What to do: Using the data below, copy every line that contains the word "GetxattrSize".

Provided data section start

(* ===== verification/Kernel.v ===== *)
(** The system calls of the handlers, as programs that make them.

    A handler decides its next call from the answers to the calls before, so it
    is a tree: [Ret] its result, or a call and what follows each answer.  A
    statement about a handler is a statement about every path of that tree whose
    answers keep the calls' documented contracts ([legal]); the calls a path makes
    are part of it.  Times are nanoseconds since the Unix epoch. *)

From S2P Require Import Prelude Smb2 LockRanges Access.
Import Access.

Module Kernel.

(** An errno of the extended-attribute calls, beyond those of [errno]. *)
Inductive xerrno := ENODATA | ERANGE | E2BIG | Sys (e : errno).

(** What [statusFromErr] sees of it: neither has a case of its own. *)
Definition to_errno (x : xerrno) : errno := match x with Sys e => e | _ => EOTHER end.

(** [os.FileInfo], and what the [stat] behind it adds: the inode, the device, the
    low 16 bits of the mode, the owner and the group. *)
Record fileInfo := mkInfo { Size : Z; ModTime : Z; IsDir : bool; IsSymlink : bool; Ino : Z; Dev : Z; Mode : Z; Uid : Z; Gid : Z }.

Inductive readErr := EOF | ReadErr (e : errno).

Inductive call :=
  | Fstat (fd : Z) | Pread (fd off n : Z) | Pwrite (fd off : Z) (data : bytes) | Fsync (fd : Z) | Ftruncate (fd size : Z) | CloseFd (fd : Z)
  | Truncate (path : bytes) (size : Z) | Lstat (path : bytes) | Rename (from to : bytes) | Remove (path : bytes)
  | UtimesNanoAt (path : bytes) (atime mtime : Z) | Statx (path : bytes) | Now
  | GetxattrSize (path name : bytes) | Getxattr (path name : bytes) (n : Z) | Setxattr (path name val : bytes) | Fsetxattr (fd : Z) (name val : bytes)
  | Removexattr (path name : bytes) | ListxattrSize (path : bytes) | Listxattr (path : bytes) (n : Z) | OpenNoFollow (path : bytes) | Random (n : Z)
  | OpenRW (path : bytes) | OpenCreate (path : bytes) (excl : bool) | Mkdir (path : bytes) | FileStat (fd : Z)
  | Faccessat (path : bytes) (mode : accessMode) | KeyForFd (fd : Z) | KeyForPath (path : bytes)
  | OpenProbe (path : bytes) | Readdirnames (path : bytes) (n : Z) | ReadDir (path : bytes) | Statfs (path : bytes).

(** [fstat] answers whether the file is regular, and its size; [statx] whether
    the birth time is there, and it.  [OpenNoFollow] opens for reading, [OpenRW]
    for both; [OpenCreate] creates, and opens for both; none follows a link at the
    leaf.  [OpenProbe] creates a file that is not there yet; [Readdirnames] opens a
    directory, reads the names of its first entries and closes it; [ReadDir] reads
    them all, sorted; [Statfs] answers the blocks, the blocks free to users and
    the size of one.  The identity of a file is its device and inode. *)
Definition result (c : call) : Type :=
  match c with
  | Fstat _ => option (bool * Z)
  | Pread _ _ _ => bytes * option readErr
  | Pwrite _ _ _ => Z * option errno
  | Fsync _ | Ftruncate _ _ | Truncate _ _ | Rename _ _ | Remove _ | UtimesNanoAt _ _ _ => option errno
  | CloseFd _ => unit
  | Lstat _ => fileInfo + errno
  | Statx _ => option (bool * Z)
  | Now => Z
  | GetxattrSize _ _ | ListxattrSize _ => Z + xerrno
  | Getxattr _ _ _ | Listxattr _ _ => bytes + xerrno
  | Setxattr _ _ _ | Fsetxattr _ _ _ | Removexattr _ _ => option xerrno
  | OpenNoFollow _ | OpenRW _ | OpenCreate _ _ | OpenProbe _ => Z + errno
  | Readdirnames _ _ | ReadDir _ => list bytes + errno
  | Statfs _ => option (Z * Z * Z)
  | Mkdir _ | Faccessat _ _ => option errno
  | FileStat _ => fileInfo + errno
  | KeyForFd _ | KeyForPath _ => option fileKey
  | Random _ => option bytes
  end.

(** The contracts: what is read fits the buffer, a write that reports no error
    wrote everything, a size is one. *)
Definition legal (c : call) : result c -> Prop :=
  match c with
  | Pread _ _ n => fun r => len r.1 <= Z.max 0 n
  | Pwrite _ _ data => fun r => 0 <= r.1 <= len data /\ (r.2 = None -> r.1 = len data)
  | Getxattr _ _ n | Listxattr _ n => fun r => match r with inl b => len b <= Z.max 0 n | inr _ => True end
  | GetxattrSize _ _ | ListxattrSize _ => fun r => match r with inl n => 0 <= n | inr _ => True end
  | Random n => fun r => match r with Some b => len b = n | None => True end
  | _ => fun _ => True
  end.

(** The calls that change what the share holds. *)
Definition mutates (c : call) : bool :=
  match c with
  | Pwrite _ _ _ | Ftruncate _ _ | Truncate _ _ | Rename _ _ | Remove _ | UtimesNanoAt _ _ _
  | Setxattr _ _ _ | Fsetxattr _ _ _ | Removexattr _ _ | OpenCreate _ _ | Mkdir _ | OpenProbe _ => true
  | _ => false
  end.

Inductive prog (A : Type) : Type := Ret (a : A) | Do (c : call) (k : result c -> prog A).
Arguments Ret {A} a.
Arguments Do {A} c k.

#[export] Instance prog_ret : MRet prog := fun _ a => Ret a.
#[export] Instance prog_bind : MBind prog := fun A B k =>
  fix go (p : prog A) : prog B := match p with Ret a => k a | Do c f => Do c (fun r => go (f r)) end.

Definition sys (c : call) : prog (result c) := Do c Ret.

(** Every path makes only calls in [allowed] and ends in [post]. *)
Fixpoint wp {A} (allowed : call -> Prop) (p : prog A) (post : A -> Prop) : Prop :=
  match p with
  | Ret a => post a
  | Do c k => allowed c /\ forall r, legal c r -> wp allowed (k r) post
  end.

(** One path, the kernel's answers given. *)
Fixpoint run {A} (kernel : forall c, result c) (p : prog A) : list call * A :=
  match p with
  | Ret a => ([], a)
  | Do c k => let '(cs, a) := run kernel (k (kernel c)) in (c :: cs, a)
  end.

Section Laws.
Context {A B : Type}.
Implicit Types (p : prog A) (allowed : call -> Prop).

Lemma wp_bind allowed p (k : A -> prog B) post : wp allowed (p ≫= k) post <-> wp allowed p (fun a => wp allowed (k a) post).
Proof.
  induction p as [a|c f IH]; [done|]. cbn. split; intros [Hc Hf]; (split; [done|]); intros r Hr; apply IH; auto.
Qed.

Lemma wp_mono allowed (allowed' : call -> Prop) p (post post' : A -> Prop) :
  (forall c, allowed c -> allowed' c) -> (forall a, post a -> post' a) -> wp allowed p post -> wp allowed' p post'.
Proof.
  intros Ha Hp. induction p as [a|c f IH]; cbn; [auto|]. intros [Hc Hf]. split; [auto|]. intros r Hr. apply IH. by apply Hf.
Qed.

(** What holds on every path holds on the one a kernel takes. *)
Lemma wp_run allowed p post kernel : (forall c, legal c (kernel c)) -> wp allowed p post ->
  Forall allowed (run kernel p).1 /\ post (run kernel p).2.
Proof.
  intros Hk. induction p as [a|c f IH]; cbn; [by split|]. intros [Hc Hf]. specialize (IH (kernel c) (Hf _ (Hk c))).
  destruct (run kernel (f (kernel c))) as [cs a]. destruct IH. split; [by constructor|done].
Qed.

Lemma run_bind kernel p (k : A -> prog B) :
  run kernel (p ≫= k) = let '(cs, a) := run kernel p in let '(cs', b) := run kernel (k a) in (cs ++ cs', b).
Proof.
  induction p as [a|c f IH]; [change (run kernel (Ret a ≫= k)) with (run kernel (k a)); cbn [run]; by destruct (run kernel (k a))|].
  change (run kernel (Do c f ≫= k)) with (let '(cs, b) := run kernel (f (kernel c) ≫= k) in (c :: cs, b)). rewrite IH. cbn [run].
  destruct (run kernel (f (kernel c))) as [cs a]. by destruct (run kernel (k a)).
Qed.

Lemma run_sys kernel c (k : result c -> prog B) :
  run kernel (sys c ≫= k) = let '(cs, b) := run kernel (k (kernel c)) in (c :: cs, b).
Proof. done. Qed.
End Laws.

Lemma wp_ret {A} allowed (a : A) post : post a -> wp allowed (mret a) post.
Proof. done. Qed.
Lemma wp_sys {A} allowed c (k : result c -> prog A) post : allowed c -> (forall r, legal c r -> wp allowed (k r) post) -> wp allowed (sys c ≫= k) post.
Proof. by split. Qed.
Lemma wp_call allowed c (post : result c -> Prop) : allowed c -> (forall r, legal c r -> post r) -> wp allowed (sys c) post.
Proof. by split. Qed.

(** [wps] walks a program, one goal for each call and each way out; a file of
    handlers extends [wp_unfold] with the answers it abbreviates. *)
Ltac wp_unfold := fail.
Ltac wp1 :=
  match goal with
  | |- wp _ (mret _) _ => apply wp_ret
  | |- wp _ (if ?c then _ else _) _ => let H := fresh "Hc" in destruct c eqn:H
  | |- wp _ (match ?x with _ => _ end) _ => let H := fresh "Hm" in destruct x eqn:H
  | |- wp _ (sys _ ≫= _) _ => apply wp_sys; [|let r := fresh "r" in let H := fresh "Hr" in intros r H]
  | |- wp _ (sys _) _ => apply wp_call; [|let r := fresh "r" in let H := fresh "Hr" in intros r H]
  | |- wp _ (_ ≫= _) _ => apply wp_bind
  | |- wp _ _ _ => wp_unfold
  end.
Ltac wps := repeat wp1.

(** The calls made and the result, on the path one kernel takes. *)
Definition trace {A} (kernel : forall c, result c) (p : prog A) (post : list call -> A -> Prop) : Prop := post (run kernel p).1 (run kernel p).2.

Lemma trace_ret {A} kernel (a : A) (post : list call -> A -> Prop) : post [] a -> trace kernel (mret a) post.
Proof. done. Qed.

Lemma trace_bind {A B} kernel (p : prog A) (k : A -> prog B) post :
  trace kernel p (fun cs a => trace kernel (k a) (fun cs' b => post (cs ++ cs') b)) -> trace kernel (p ≫= k) post.
Proof. unfold trace. rewrite run_bind. destruct (run kernel p) as [cs a]. cbn [fst snd]. by destruct (run kernel (k a)). Qed.

Lemma trace_sys {B} kernel c (k : result c -> prog B) post :
  trace kernel (k (kernel c)) (fun cs b => post (c :: cs) b) -> trace kernel (sys c ≫= k) post.
Proof. intros H. apply trace_bind. exact H. Qed.

Lemma trace_mono {A} kernel (p : prog A) (post post' : list call -> A -> Prop) : (forall cs a, post cs a -> post' cs a) -> trace kernel p post -> trace kernel p post'.
Proof. unfold trace. auto. Qed.

(** A condition on the calls alone, from one that holds on every path. *)
Lemma trace_calls {A} kernel allowed (p : prog A) post : (forall c, legal c (kernel c)) -> wp allowed p post ->
  trace kernel p (fun cs a => Forall allowed cs /\ post a).
Proof. intros Hk Hp. by apply wp_run. Qed.

(** ** Times *)

Definition filetimeEpochDelta : Z := 11644473600.
Definition second : Z := 1000000000.

Definition filetimeFromTime (t : Z) : Z :=
  if t <? - filetimeEpochDelta * second then 0 else
  let secs := (t / second + filetimeEpochDelta) mod 2 ^ 64 in
  (secs * 10000000 + (t mod second) / 100) mod 2 ^ 64.

Definition timeFromFiletime (ft now : Z) : Z :=
  if ft =? 0 then now else (ft / 10000000 - filetimeEpochDelta) * second + (ft mod 10000000) * 100.

(** [Time.UnixNano]: an [int64], wrapped. *)
Definition UnixNano (t : Z) : Z := (t + 2 ^ 63) mod 2 ^ 64 - 2 ^ 63.

(** [birthTime] on Linux. *)
Definition birthTime (path : bytes) : prog (option Z) :=
  st ← sys (Statx path);
  mret (match st with
        | None => None
        | Some (mask, t) => if negb mask then None else if t =? 0 then None else Some t
        end).

(** A FILETIME a client sets comes back as it was, over the 584 years in which
    an [int64] of nanoseconds can hold it. *)
Lemma filetime_set_get ft now : 0 < ft < 2 ^ 63 ->
  - 2 ^ 63 <= (ft - filetimeEpochDelta * 10000000) * 100 < 2 ^ 63 ->
  filetimeFromTime (UnixNano (timeFromFiletime ft now)) = ft.
Proof.
  intros Hft Hr. unfold timeFromFiletime. destruct (Z.eqb_spec ft 0); [lia|].
  assert (Ht : (ft / 10000000 - filetimeEpochDelta) * second + (ft mod 10000000) * 100 = (ft - filetimeEpochDelta * 10000000) * 100).
  { unfold second. pose proof (Z.div_mod ft 10000000 ltac:(lia)). lia. }
  rewrite Ht. assert (Hu : UnixNano ((ft - filetimeEpochDelta * 10000000) * 100) = (ft - filetimeEpochDelta * 10000000) * 100).
  { unfold UnixNano. rewrite Z.mod_small by lia. lia. }
  rewrite Hu. unfold filetimeFromTime. destruct (Z.ltb_spec ((ft - filetimeEpochDelta * 10000000) * 100) (- filetimeEpochDelta * second)) as [Hl|_].
  { unfold second, filetimeEpochDelta in *. lia. }
  assert (Hd : (ft - filetimeEpochDelta * 10000000) * 100 = (ft / 10000000 - filetimeEpochDelta) * second + (ft mod 10000000) * 100) by lia.
  pose proof (Z.mod_pos_bound ft 10000000 ltac:(lia)) as Hm.
  rewrite Hd. set (a := ft / 10000000 - filetimeEpochDelta). set (r := ft mod 10000000) in *.
  assert (Hdiv : (a * second + r * 100) / second = a).
  { rewrite Z.div_add_l by done. rewrite Z.div_small; [lia|]. unfold second. lia. }
  assert (Hmod : (a * second + r * 100) mod second = r * 100).
  { rewrite Z.add_comm, Z.mod_add by done. apply Z.mod_small. unfold second. lia. }
  rewrite Hdiv, Hmod, Z.div_mul by lia. unfold a, r in *. clear a r Hdiv Hmod.
  pose proof (Z.div_mod ft 10000000 ltac:(lia)). pose proof (Z.div_pos ft 10000000 ltac:(lia) ltac:(lia)).
  assert (Hq : ft / 10000000 < 2 ^ 63) by (apply Z.div_lt_upper_bound; lia).
  replace (ft / 10000000 - filetimeEpochDelta + filetimeEpochDelta) with (ft / 10000000) by lia. rewrite (Z.mod_small (ft / 10000000)) by lia.
  rewrite Z.mod_small by lia. lia.
Qed.

(** A time outside them wraps: the first instant of FILETIME is stored as a
    moment of the year 2185. *)
Theorem set_times_wraps now : UnixNano (timeFromFiletime 1 now) = 6802270473709551716 /\
  filetimeFromTime (UnixNano (timeFromFiletime 1 now)) = 184467440737095517.
Proof. split; reflexivity. Qed.

End Kernel.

Provided data section end

Solution for this problem:
  | GetxattrSize (path name : bytes) | Getxattr (path name : bytes) (n : Z) | Setxattr (path name val : bytes) | Fsetxattr (fd : Z) (name val : bytes)
  | GetxattrSize _ _ | ListxattrSize _ => Z + xerrno
  | GetxattrSize _ _ | ListxattrSize _ => fun r => match r with inl n => 0 <= n | inr _ => True end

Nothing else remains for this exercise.